The present invention relates to a lighting unit for an automobile headlamp for generating a light distribution with a light and dark boundary, wherein the lighting unit (1) includes a light source (2); a first reflector (R ₁ ) with at least one focus (F _1R1 ) within which a light source is disposed; a second reflector (R ₂ ) having at least one focus (F _1R2 ) and disposed downstream of the first reflector (R ₁ ) in _the optical path (S); An aperture (B) disposed between the first reflector (R ₁ ) and the second reflector (R ₂ ); Includes. The first reflector (R ₁ ) includes a first reflector section (R ₁₁ ) and at least one second reflector section (R ₁₂ ), wherein the aperture (B) is the aperture itself of the first reflector (R ₁ ). assigned to the first reflector section R _{11 and disposed at a slight separation D 1 near the beam bundle S 11 originating} from the first reflector section R ₁₁ . The intermediate light pattern generated in is cut out and disposed to form a light/dark boundary, and the intermediate light pattern generated within the second reflector section R ₁₂ is substantially unaffected by the light blocking of the aperture assembly.

Description

Lighting unit for automobile headlamps to generate light distribution with light and dark boundaries

The present invention relates to a lighting unit for an automobile headlamp for generating a light distribution with a light and dark boundary, the lighting unit comprising:

- at least one light source;

- at least one first reflector having at least one focus, wherein at least one light source is arranged within the at least one focus,

- at least one first reflector, wherein the at least one first reflector is configured to radiate and transmit light to a second reflector;

- at least one second reflector having at least one focus, wherein the at least one second reflector is arranged downstream of the at least one first reflector in the optical path and is configured to map the intermediate light pattern produced by the first reflector. a second reflector;

- at least one aperture disposed in the optical path between at least one first reflector and at least one second reflector; Includes.

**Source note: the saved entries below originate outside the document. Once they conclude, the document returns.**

(* ===== verification/CgHelper.v ===== *)
(** * PGIS: graph helpers

    [pgis/lib/src/CgHelper.cpp] and [pgis/lib/include/CgHelper.h]: the
    traversals that the instrumentation phases share.  The functions take a
    pointer to a constant graph, but change the metadata of its nodes, so that
    they return the graph. *)

From Stdlib Require Import Floats.SpecFloat.
From S2P Require Import Prelude Json MetaData BuiltinMD Callgraph CallgraphWf.
From S2P Require Import CallgraphOps CallgraphSpec CallgraphProps Worklist Reach.
From S2P Require Import Dominators PgisMD PgisAccess PgisWalk.

Section cghelper.
Context {JO : JsonOps} {MDI : MetaDataI} {IO : IterOrder}.
Context `{!MDCast InstrumentationMetaData} `{!MDCast PiraOneData} `{!MDCast LIMetaData}.
Context `{!MDCast BaseProfileData}.

Definition isConjunction (graph : Callgraph) (node : NodePtr) : outcome bool :=
  callers ← callers_ptr graph node; Ret (bool_decide (1 < size callers)).

(** ** [getInstrumentationPath] *)

Definition path_visit (graph : Callgraph) (node : NodePtr) : outcome (Callgraph * list NodePtr) :=
  r1 ← isInstrumented graph node;
  if r1.2 : bool then Ret (r1.1, [])
  else
    r2 ← isInstrumentedPath r1.1 node;
    if r2.2 : bool then Ret (r2.1, [])
    else
      callers ← callers_ptr r2.1 node;
      if decide (callers = ∅) then Ret (r2.1, []) else Ret (r2.1, iter_set callers).

Definition getInstrumentationPath (graph : Callgraph) (fuel : nat) (start : NodePtr)
    : outcome (Callgraph * gset NodePtr) :=
  loop fuel (visit_turn path_visit) (graph, ∅, [start]).

(** ** [calculateInclusiveStatementCounts] *)

(** The condition is evaluated for every child; [Statements] is
    [unsigned long long].  The state of the recursion is the graph and the set
    of visited nodes. *)
Fixpoint visitNodeForInclusiveStatements (fuel : nat) (graph : Callgraph)
    (visitedNodes : gset NodePtr) (node : NodePtr) : outcome (Callgraph * gset NodePtr * Z) :=
  match fuel with
  | 0 => OutOfFuel
  | S fuel =>
      if decide (node ∈ visitedNodes) then
        r ← ptr_getOrCreate LIMetaData graph node;
        Ret (r.1, visitedNodes, inclusiveStatements r.2)
      else
        r ← ptr_getOrCreate PiraOneData graph node;
        callees ← callees_ptr r.1 node;
        st ← foldM (λ (st : Callgraph * gset NodePtr * Z) childNode,
               li ← ptr_getOrCreate LIMetaData st.1.1 node;
               b ← (if isVirtualFunction li.2
                    then pod ← ptr_getOrCreate PiraOneData li.1 node;
                         Ret (pod.1, bool_decide (numStmts pod.2 = 0%Z))
                    else Ret (li.1, false));
               c ← visitNodeForInclusiveStatements fuel b.1 st.1.2 childNode;
               Ret (c.1, if b.2 : bool then Z.max st.2 c.2 else to_ullong (st.2 + c.2)))
             (r.1, {[node]} ∪ visitedNodes, to_ullong (numStmts r.2)) (iter_set callees);
        g ← ptr_modify LIMetaData (setNumberOfInclusiveStatements st.2) st.1.1 node;
        Ret (g, st.1.2, st.2)
  end.

Definition calculateInclusiveStatementCounts (graph : Callgraph) (fuel : nat) (mainNode : NodePtr)
    : outcome Callgraph :=
  r ← visitNodeForInclusiveStatements fuel graph ∅ mainNode; Ret r.1.1.

(** ** [allNodesToMain] *)

Definition toMain_visit (fuel : nat) (st : Callgraph * ReachabilityAnalysis * gset NodePtr)
    (node : NodePtr) : outcome (Callgraph * ReachabilityAnalysis * gset NodePtr * list NodePtr) :=
  r ← isReachableFromMain st.1.1 fuel st.1.2 node false;
  if r.2 : bool then
    pns ← callers_ptr r.1.1 node;
    Ret (r.1, {[node]} ∪ st.2, iter_set pns)
  else Ret (r.1, st.2, []).

Definition allNodesToMain (graph : Callgraph) (fuel : nat) (startNode mainNode : NodePtr)
    (init : gmap NodePtr (gset NodePtr)) (ra : ReachabilityAnalysis)
    : outcome (Callgraph * ReachabilityAnalysis * gset NodePtr) :=
  match init !! startNode with
  | Some nodes => Ret (graph, ra, nodes)
  | None =>
      r ← loop fuel (visit_turn (toMain_visit fuel)) (graph, ra, {[mainNode]}, ∅, [startNode]);
      Ret r.1
  end.

(** ** [getDescendants] and [getAncestors] *)

Definition getDescendants (graph : Callgraph) (fuel : nat) (startingNode : NodePtr)
    : outcome (gset NodePtr) :=
  r ← loop fuel (visit_turn (λ (_ : unit) node,
        callees ← callees_ptr graph node; Ret (tt, iter_set callees))) (tt, ∅, [startingNode]);
  Ret r.2.

Definition getAncestors (graph : Callgraph) (fuel : nat) (startingNode : NodePtr)
    : outcome (gset NodePtr) :=
  r ← loop fuel (visit_turn (λ (_ : unit) node,
        callers ← callers_ptr graph node; Ret (tt, iter_set callers))) (tt, ∅, [startingNode]);
  Ret r.2.

(** ** [calcRuntimeThreshold] *)

Definition d_order (x y : double) : Prop := d_le x y = true.
#[export] Instance d_order_dec x y : Decision (d_order x y).
Proof. unfold d_order. apply _. Defined.

(** The inclusive runtimes that are not zero, in the order of the nodes. *)
Definition collect_runtimes (cg : Callgraph) : outcome (list double) :=
  foldM (λ rt n,
    bpd ← ptr_get BaseProfileData cg n;
    match bpd with
    | Some b => Ret (if negb (d_eq (inclTimeInSeconds b) d_zero)
                     then rt ++ [inclTimeInSeconds b] else rt)
    | None => Ret rt
    end) [] (node_ptrs cg).

Definition no_runtime_data : cpp_exn := runtime_error
  "There was no function with runtime data found in profile, so we are unable to compute a runtime threshold.".

Definition calcRuntimeThreshold (cg : Callgraph) (useLongAsRef : bool) : outcome double :=
  rt ← collect_runtimes cg;
  match rt with
  | [] => Throw no_runtime_data
  | _ =>
      (* [std::sort] needs a strict weak order, which NaNs break *)
      _ ← (if existsb d_is_nan rt then UB else Ret tt);
      let rt := merge_sort d_order rt in
      if useLongAsRef
      then r ← deref (rt !! (length rt - 1)); Ret (d_mul r (SFdiv 53 1024 (d_of_Z 1) (d_of_Z 2)))
      else deref (rt !! (length rt / 2))
  end.
End cghelper.

(** [attachMetaDataToGraph<MD>] *)
Definition attachMetaDataToGraph {JO : JsonOps} {MDI : MetaDataI} (T : Type) `{!HasKey T}
    `{!MDCast T} (cg : Callgraph) : outcome Callgraph :=
  foldM (λ g n, r ← ptr_getOrCreate T g n; Ret r.1) cg (node_ptrs cg).

(** * PGIS: what the graph helpers compute

    Descendants and ancestors, the nodes between
    the main function and a node, instrumentation paths, and the inclusive
    statement counts. *)

Section props.
Context {JO : JsonOps} {MDI : MetaDataI} {IO : IterOrder}.

Lemma rtc_linked_forward g i j : rtc (linked g Forward) i j ↔ rtc (calls g) i j.
Proof. done. Qed.

Lemma rtc_linked_backward g i j : rtc (linked g Backward) i j ↔ rtc (calls g) j i.
Proof. split; intros Hr; induction Hr as [|x y z Hxy _ IH]; [done|by eapply rtc_r|done|by eapply rtc_r]. Qed.

(** ** Descendants and ancestors *)

Lemma getDescendants_ret g i fuel :
  wf g → live g i → S (size (edges g)) < fuel →
  ∃ D, getDescendants g fuel (Some i) ⇓ D ∧ reachable_set g i D.
Proof.
  intros Hwf Hi Hf.
  destruct (walk_loop g Hwf Forward (calls g) (λ _ _ H, H) [i] ltac:(set_solver)
    (λ _ (_ : unit) node, callees ← callees_ptr g node; Ret (tt, iter_set callees)) 0 (λ _ _, True) tt)
    as (s & V & _ & HV & Hrun); [done| |].
  - intros V [] k _ _ _ Hk. eexists tt, _. split; [intros n _; by rewrite callees_ptr_ret by done|].
    split; [|done]. intros p. by apply elem_of_callees.
  - exists V. split; [unfold getDescendants; cbn in Hrun; by rewrite (Hrun 0) by lia|].
    intros p. rewrite HV. unfold walked_to. set_solver.
Qed.

Lemma getAncestors_ret g j fuel :
  wf g → live g j → S (size (edges g)) < fuel →
  ∃ A, getAncestors g fuel (Some j) ⇓ A ∧ ∀ p, p ∈ A ↔ ∃ i, p = Some i ∧ rtc (calls g) i j.
Proof.
  intros Hwf Hj Hf.
  destruct (walk_loop g Hwf Backward (linked g Backward) (λ _ _ H, H) [j] ltac:(set_solver)
    (λ _ (_ : unit) node, callers ← callers_ptr g node; Ret (tt, iter_set callers)) 0 (λ _ _, True) tt)
    as (s & V & _ & HV & Hrun); [done| |].
  - intros V [] k _ _ _ Hk. eexists tt, _. split; [intros n _; by rewrite callers_ptr_ret by done|].
    split; [|done]. intros p. by apply elem_of_callers.
  - exists V. split; [unfold getAncestors; cbn in Hrun; by rewrite (Hrun 0) by lia|].
    intros p. rewrite HV. unfold walked_to. setoid_rewrite <- rtc_linked_backward. set_solver.
Qed.

(** ** The nodes between the main function and a node *)

(** [p] is on a call path from [m] to [i]. *)
Definition on_path (g : Callgraph) (m i : NodeId) (p : NodePtr) : Prop :=
  ∃ k, p = Some k ∧ rtc (calls g) m k ∧ rtc (calls g) k i.

Section toMain.
Context (g : Callgraph) (Hwf : wf g) (m : NodeId) (Hm : mainNode g = Some m).

(** The edges [allNodesToMain] follows: from nodes reachable from main to
    their callers. *)
Definition to_main (j k : NodeId) : Prop := linked g Backward j k ∧ rtc (calls g) m j.

Lemma rtc_to_main i j : rtc to_main i j → rtc (calls g) j i.
Proof using Type. clear Hwf Hm. induction 1 as [|x y z [Hxy _] _ IH]; [done|]. by eapply rtc_r. Qed.

Lemma to_main_path k i : rtc (calls g) m k → rtc (calls g) k i → rtc to_main i k.
Proof using Type.
  clear Hwf Hm. intros Hmk Hki. revert Hmk. induction Hki as [|x y z Hxy Hyz IH]; intros Hmx; [done|].
  eapply rtc_r; [apply IH; by eapply rtc_r|]. split; [done|by eapply rtc_r].
Qed.

Lemma allNodesToMain_ret :
  ∃ N, ∀ i K g' ra init, live g i → frame K g g' → cache_ok g ra → init !! Some i = None →
  ∃ ra' X, (∀ fuel, N ≤ fuel → allNodesToMain g' fuel (Some i) (Some m) init ra ⇓ (g', ra', X)) ∧
    cache_ok g ra' ∧
    ∀ p, p ∈ X ↔ p = Some m ∨ on_path g m i p.
Proof using Hwf Hm.
  destruct (isReachableFromMain_ret g m Hwf Hm) as (N0 & HN0).
  exists (N0 + S (S (size (edges g)))). intros i K g' ra init Hi Hfr Hok Hinit.
  destruct (walk_loop g Hwf Backward to_main (λ _ _ H, proj1 H) [i] ltac:(set_solver) toMain_visit N0
    (λ V st, st.1.1 = g' ∧ cache_ok g st.1.2 ∧
       ∀ p, p ∈ st.2 ↔ p = Some m ∨ p ∈ V ∧ ∃ k, p = Some k ∧ rtc (calls g) m k)
    (g', ra, {[Some m]})) as ([[g1 ra'] X] & V & (Hg1 & Hok' & HX) & HV & Hrun).
  - cbn [fst snd]. split_and!; [done..|]. set_solver.
  - intros V [[g1 ra1] X1] k (Hg1 & Hok1 & HX1) _ Hk Hlive. cbn [fst snd] in Hg1, Hok1, HX1 |- *. subst g1.
    destruct (HN0 g' ra1 (Some k) false (frame_same_callees Hfr)
      ltac:(by rewrite (frame_main Hfr)) Hok1) as (ra2 & b & Hb & Hok2 & Hbk). destruct b.
    + destruct (proj1 Hbk eq_refl) as (k' & [= <-] & Hmk).
      exists (g', ra2, {[Some k]} ∪ X1), (next g Backward (Some k)). split; [|cbn [fst snd]; split].
      * intros n Hn. unfold toMain_visit. cbn [fst snd]. rewrite Hb, bind_ret by done. cbn [fst snd].
        rewrite callers_ptr_ret by first [by apply (frame_wf Hfr)|by apply (frame_live Hfr)].
        by rewrite (frame_next Hfr).
      * intros p. rewrite (elem_of_callers g k p Hwf). unfold to_main, linked. naive_solver.
      * split_and!; [done..|]. intros p. rewrite !elem_of_union, HX1, elem_of_singleton. naive_solver.
    + assert (¬ rtc (calls g) m k) as Hnk by (intros ?; assert (false = true) by (apply Hbk; eauto); done).
      exists (g', ra2, X1), ∅. split.
      { intros n Hn. unfold toMain_visit. cbn [fst snd]. by rewrite Hb, iter_set_empty. }
      split; [unfold to_main; set_solver|]. cbn [fst snd]. split_and!; [done..|].
      intros p. rewrite HX1. set_solver.
  - cbn [fst snd] in Hg1, Hok', HX. subst g1. exists ra', X. split_and!; [|done|].
    { intros fuel Hf. unfold allNodesToMain. rewrite Hinit. cbn in Hrun. by rewrite Hrun by lia. }
    intros p. rewrite HX, HV.
    unfold walked_to, on_path. split; [intros [?|[(k & -> & i' & Hi' & Hr) (k' & [= <-] & Hmk)]]|
      intros [?|(k & -> & Hmk & Hki)]]; [by left| |by left|].
    + right. exists k. split_and!; [done..|]. apply list_elem_of_singleton in Hi' as ->. by apply rtc_to_main.
    + right. split; [|by exists k]. exists k. split; [done|]. exists i. split; [set_solver|]. by apply to_main_path.
Qed.
End toMain.

(** ** Instrumentation paths *)

Section path.
Context `{!MDCast InstrumentationMetaData}.
Context (g : Callgraph) (Hwf : wf g).

(** The edges [getInstrumentationPath] follows: from nodes that are not
    marked to their callers. *)
Definition unmarked_up (j k : NodeId) : Prop := calls g k j ∧ mark g j = Some NotInstrumented.

(** All nodes have well-typed instrumentation metadata, or none. *)
Definition marks_ok : Prop := ∀ i, live g i → is_Some (mark g i).

Lemma path_visit_ret g1 i s : frame {[IMD_key]} g g1 → (∀ j, mark g1 j = mark g j) → mark g i = Some s →
  ∃ g2 X, path_visit g1 (Some i) ⇓ (g2, iter_set X) ∧ frame {[IMD_key]} g g2 ∧
    (∀ j, mark g2 j = mark g j) ∧ ∀ p, p ∈ X ↔ ∃ j, p = Some j ∧ unmarked_up i j.
Proof using Hwf.
  intros Hf Hm Hs. assert (mark g1 i = Some s) as Hs1 by by rewrite Hm.
  assert (live g i) as Hi by by eapply mark_live.
  destruct (isInstrumented_ret g1 i s Hs1) as (g2 & Hr2 & Hf2 & Hm2).
  destruct (isInstrumentedPath_ret g2 i s ltac:(by rewrite Hm2)) as (g3 & Hr3 & Hf3 & Hm3).
  pose proof (frame_trans _ _ _ _ Hf Hf2) as Hf12. pose proof (frame_trans _ _ _ _ Hf12 Hf3) as Hf13.
  unfold path_visit. rewrite Hr2, bind_ret. cbn [fst snd].
  destruct (decide (s = Instrumented)) as [->|Hne1].
  { exists g2, ∅. rewrite bool_decide_true by done. rewrite iter_set_empty. split_and!; [done|done|by intros; rewrite Hm2|].
    unfold unmarked_up. set_solver. }
  rewrite bool_decide_false by done. rewrite Hr3, bind_ret. cbn [fst snd].
  destruct (decide (s = InstrumentedPath)) as [->|Hne2].
  { exists g3, ∅. rewrite bool_decide_true by done. rewrite iter_set_empty. split_and!; [done|done|by intros; rewrite Hm3, Hm2|].
    unfold unmarked_up. set_solver. }
  rewrite bool_decide_false by done.
  rewrite callers_ptr_ret by first [by apply (frame_wf Hf13)|by apply (frame_live Hf13)].
  rewrite bind_ret, (frame_next Hf13). exists g3, (next g Backward (Some i)).
  split_and!; [|done|by intros; rewrite Hm3, Hm2|].
  - destruct (decide (next g Backward (Some i) = ∅)) as [He|]; [|reflexivity]. by rewrite He, iter_set_empty.
  - intros p. rewrite (elem_of_callers g i p Hwf). unfold unmarked_up. destruct s; naive_solver.
Qed.

(** C25: In a graph that satisfies the invariant and in which no node has
    instrumentation metadata of a wrong type, [getInstrumentationPath] from a
    node of the graph returns exactly the nodes that are connected to it
    upwards by a chain of calls on which every callee is unmarked: the start
    node, its callers if it is not marked, and so on up to the nearest marked
    nodes.  It returns as soon as the fuel is larger than the number of edges
    plus one; marks stay as they are, and it may only add unset instrumentation
    metadata to nodes. *)
Theorem getInstrumentationPath_correct i fuel :
  marks_ok → live g i → S (size (edges g)) < fuel →
  ∃ g' X, getInstrumentationPath g fuel (Some i) ⇓ (g', X) ∧ frame {[IMD_key]} g g' ∧
    (∀ j, mark g' j = mark g j) ∧
    ∀ p, p ∈ X ↔ ∃ j, p = Some j ∧ rtc unmarked_up i j.
Proof using Hwf.
  intros Hok Hi Hf.
  destruct (walk_loop g Hwf Backward unmarked_up (λ _ _ H, proj1 H) [i] ltac:(set_solver) (λ _, path_visit) 0
    (λ _ g1, frame {[IMD_key]} g g1 ∧ ∀ j, mark g1 j = mark g j) g)
    as (g' & X & [Hf' Hm'] & HX & Hrun); [by split; [apply frame_refl|]| |].
  - intros V g1 k [Hf1 Hm1] _ _ Hk. destruct (Hok k Hk) as [s Hs].
    destruct (path_visit_ret g1 k s Hf1 Hm1 Hs) as (g2 & Y & Hr & Hf2 & Hm2 & HY). exists g2, Y. split_and!; [by intros|done..].
  - exists g', X. split_and!; [apply (Hrun 0); [lia|cbn [length]; lia]|done..|]. intros p. rewrite HX. unfold walked_to.
    set_solver.
Qed.
End path.
End props.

Also specified within the scope of the invention is a motor vehicle headlamp comprising at least one lighting unit according to the invention.

From the prior art, numerous embodiments of lighting units for automobile headlamps are already known for generating a light distribution with light and dark boundaries. The creation of a defined contrast boundary within the light pattern of a vehicle headlamp is legally required - for example, a low beam with a horizontal contrast boundary is mentioned here - or as a defined additional light function of corresponding vehicle headlamps. The above light and dark boundaries are intended by the manufacturers. Examples of this include optical functions such as glare-free high beam or adaptive driving beam, which can usually be ordered as optional equipment when purchasing a new car. In this case, light and dark boundaries are required, either vertically, horizontally or in a combined form. Technically, in the case of lighting units for automobile headlamps, the contrast boundaries are realized through a direct mapping of a sufficiently large gradient of the illuminance of the light source, or - if the light source used does not have such a gradient - within the light path of the lighting unit. It is created artificially through the insertion of corresponding apertures. The correspondingly formed intermediate light patterns are then cut out or darkened by one or more apertures and formed by lenses or reflectors as a fore-field light distribution at the near road distance of a car headlamp. Contains mapped areas. However, the use of such apertures to create light/dark boundaries has the disadvantage that it always leads to unintended losses within the light beam of a lighting unit or automobile headlamp and a consequent reduction in the overall efficiency of the lighting system, with the efficiency being compared to the emitted light flux. It is calculated as a fraction of the ray flux (each specified in lumens [lm]).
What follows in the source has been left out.